Reputation: 2438
I need to implement a custom join strategy, that would match for non strictly equal keys. To illustrate, one can think about distance : the join should occur when the keys are close enough (although in my case, it s a bit more complicated than just a distance metric)
So I can't implement this by overriding equals, since there's no equality (and I need to keep a true equality test for other needs). And I suppose i also need to implement a proper partitioner.
How could I do that ?
Upvotes: 6
Views: 4884
Reputation: 13927
Convert the RDDs to DataFrames, then you can do a join like this:
val newDF = leftDF.join(rightDF, $"col1" < ceilingVal and $"col1" > floorVal)

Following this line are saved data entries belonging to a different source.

Lemma requested_ranges_spec :
  match requested_ranges b.(VirtioBlk.config) segs (d0, m) with
  | (Ok vs, s) => s = (d0, m) /\ table_valid (params_of b) m C /\ (range_of <$> vs) = ranges_of m C /\ ranges_ok d0 vs
  | (Err e, s) => e = VIRTIO_BLK_S_IOERR /\ s = (d0, m) /\ ~ table_valid (params_of b) m C
  end.
Proof.
  pose proof (vd_capacity d0 (bo_disk _ Hb)) as Hcap. unfold requested_ranges, st_bind, or_fail, st_of_result. cbn [fst snd].
  pose proof (parse_spec m Hm segs _ Hok Hne (bo_seg_max _ Hb)) as Hp. unfold table_ok in Hp. rewrite cells_total, table_eq in Hp.
  assert (C <> [] <-> Z.of_nat (length C) <> 0) as Hnil.
  { split; intros Hn E; apply Hn; [apply nil_length_inv; lia|by rewrite E]. }
  destruct (parse_discard_write_zeroes_segments m segs _) as [es|]; cbn [ok_or].
  2:{ split; [done|]. split; [done|]. intros (T1 & T2 & T3 & T4 & _). apply Hp. by rewrite <- Hnil. }
  destruct Hp as [(T1 & T2 & T3 & T4) ->]. rewrite <- Hnil in T2. pose proof (table_entries_ok T3) as He.
  pose proof (validate_spec (capacity_bytes d0) (p_align (params_of b)) (table_of m C) 0 Hcap He ltac:(done)) as Hv.
  simpl p_align in Hv. destruct (validate _ _ _ 0) as [vs|]; cbn [ok_or].
  - destruct Hv as (-> & V1 & V2). split; [done|]. split; [by split_and!|]. split; [by rewrite <- list_fmap_compose|].
    apply Forall_fmap. rewrite Forall_forall in V2, He |- *. intros e Hin. destruct (V2 e Hin) as (_ & _ & V3), (He e Hin) as (E1 & E2 & _).
    unfold in_disk. simpl. lia.
  - split; [done|]. split; [done|]. intros (_ & _ & _ & _ & V1 & V2). by apply Hv.
Qed.

(** Both requests for zeros, once the table is accepted. *)
Lemma zero_outcome typ vs o :
  zeroing (params_of b) typ -> table_valid (params_of b) m C -> (range_of <$> vs) = ranges_of m C ->
  zeroed (range_of <$> vs) d0 m o -> outcome b m typ sector C o.
Proof.
  intros Hz Ht Hr Ho. rewrite Hr in Ho. destruct o as [[u|e] [d' m']].
  - destruct Ho as (-> & Hh). eapply quiet; [done|exact Hh|]. intros Ha. by apply step_zero.
  - destruct Ho as (-> & Hf & -> & O & Hc & B). exists []. split; [by apply step_zero_fault|]. split; [by split|].
    split; [simpl; lia|]. by apply mem_holds_refl.
Qed.

Lemma discard_outcome :
  zeroing (params_of b) VIRTIO_BLK_T_DISCARD ->
  outcome b m VIRTIO_BLK_T_DISCARD sector C (do_discard b.(VirtioBlk.config) segs (d0, m)).
Proof.
  intros Hz. unfold do_discard, st_bind. pose proof requested_ranges_spec as Hr.
  destruct (requested_ranges _ _ _) as [[vs|e] s].
  - destruct Hr as (-> & Ht & Hvs & Hin). eapply zero_outcome; [done|done|done|].
    apply discard_ranges_ok; [apply zero_buf_len_pos|apply Hb|done].
  - destruct Hr as (-> & -> & Ht). eapply quiet; [done|exact disk_kept|]. intros Ha. by apply step_zero_rejected.
Qed.

Lemma write_zeroes_outcome :
  zeroing (params_of b) VIRTIO_BLK_T_WRITE_ZEROES ->
  outcome b m VIRTIO_BLK_T_WRITE_ZEROES sector C (do_write_zeroes b.(VirtioBlk.config) segs (d0, m)).
Proof.
  intros Hz. unfold do_write_zeroes, st_bind. pose proof requested_ranges_spec as Hr.
  destruct (requested_ranges _ _ _) as [[vs|e] s].
  - destruct Hr as (-> & Ht & Hvs & Hin). eapply zero_outcome; [done|done|done|].
    apply zero_ranges_ok; [apply zero_buf_len_pos| |apply Hb|done]. intros ->. apply zero_buf_len_pos.
  - destruct Hr as (-> & -> & Ht). eapply quiet; [done|exact disk_kept|]. intros Ha. by apply step_zero_rejected.
Qed.

Lemma request_outcome typ : outcome b m typ sector C (VirtioBlk.request b typ sector segs (total_len segs) (d0, m)).
Proof.
  unfold VirtioBlk.request, VirtioBlk.negotiated.
  destruct (Z.eqb_spec typ 0) as [->|N0]; [apply in_outcome|]. destruct (Z.eqb_spec typ 1) as [->|N1]; [apply out_outcome|].
  assert (~ flushing (params_of b) typ -> ~ zeroing (params_of b) typ -> typ <> 8 ->
    outcome b m typ sector C (Err VIRTIO_BLK_S_UNSUPP, (d0, m))) as Hun.
  { intros Hf Hz N8. eapply quiet; [done|exact disk_kept|]. intros Ha. by apply step_unsupported. }
  unfold flushing, zeroing, has_feature in Hun. simpl p_features in Hun.
  destruct (Z.eqb_spec typ 4) as [->|N4].
  { case_if; [by apply flush_outcome|]. apply Hun; [by intros [_ ?]|intros [[? _]|[? _]]; lia|lia]. }
  destruct (Z.eqb_spec typ 8) as [->|N8]; [apply id_outcome|].
  destruct (Z.eqb_spec typ 11) as [->|N11].
  { case_if; [apply discard_outcome; by left|]. apply Hun; [intros [? _]; lia|intros [[_ ?]|[? _]]; [done|lia]|lia]. }
  destruct (Z.eqb_spec typ 13) as [->|N13].
  { case_if; [apply write_zeroes_outcome; by right|]. apply Hun; [intros [? _]; lia|intros [[? _]|[_ ?]]; [lia|done]|lia]. }
  apply Hun; [intros [? _]; lia|intros [[? _]|[? _]]; lia|lia].
Qed.
End Request.

Lemma status_written m sd st :
  VMem.ok m -> desc_ok sd -> byte_ok st ->
  mem_holds m (VMem.write m sd.(Descriptor.addr) [st]).2 (scatter (VMem.byte m) [sd.(Descriptor.addr)] [st]).
Proof.
  intros Hm [Ha _] Hst. destruct (Z.le_gt_cases (sd.(Descriptor.addr) + 1) (VMem.len m)) as [Hin|Hout].
  - destruct (VMem.write_in m sd.(Descriptor.addr) [st]) as (m' & -> & W1 & W2 & W3); [done|done|by constructor|done|].
    split_and!; [done..|]. intros a Ha'. rewrite W3 by done. apply splice_scatter.
  - rewrite VMem.write_out by (done || simpl; lia). split_and!; [done..|]. intros a Ha'. symmetry. apply scatter_other.
    intros ->%list_elem_of_singleton. simpl in Ha'. lia.
Qed.

Lemma status_byte p m f typ sector C st f' reply : request_step p m f typ sector C st f' reply -> byte_ok st.
Proof. by destruct 1. Qed.

Lemma request_sector_pos m ds : VMem.ok m -> 0 <= request_sector m ds.
Proof.
  intros Hm. apply from_le_bytes_uint. unfold slice. apply Forall_take, Forall_drop. unfold header_bytes, values.
  apply Forall_fmap, Forall_true. intros x. by apply VMem.byte_u8.
Qed.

You can then define UDFs that you can use in your join. So if you had a "distanceUDF" like this:
val distanceUDF = udf[Int, Int, Int]((val1, val2) => val2 - val1)
You could then do:
val newDF = leftDF.join(rightDF, distanceUDF($"left.colX", $"right.colY") < 10)
Upvotes: 6
Reputation: 37435
One way would be to take the cartesian product of the two RDDs and filter out the elements that do not meet the condition. Using the distance example:
rdd1.cartesian(rdd2).filter{case (elem1, elem2) => distance(elem1,elem2) < threshold}
This is an expensive operation that could be optimized if one dataset is small enough, in which case, it could be broadcasted to perform a map-side join.
Upvotes: 0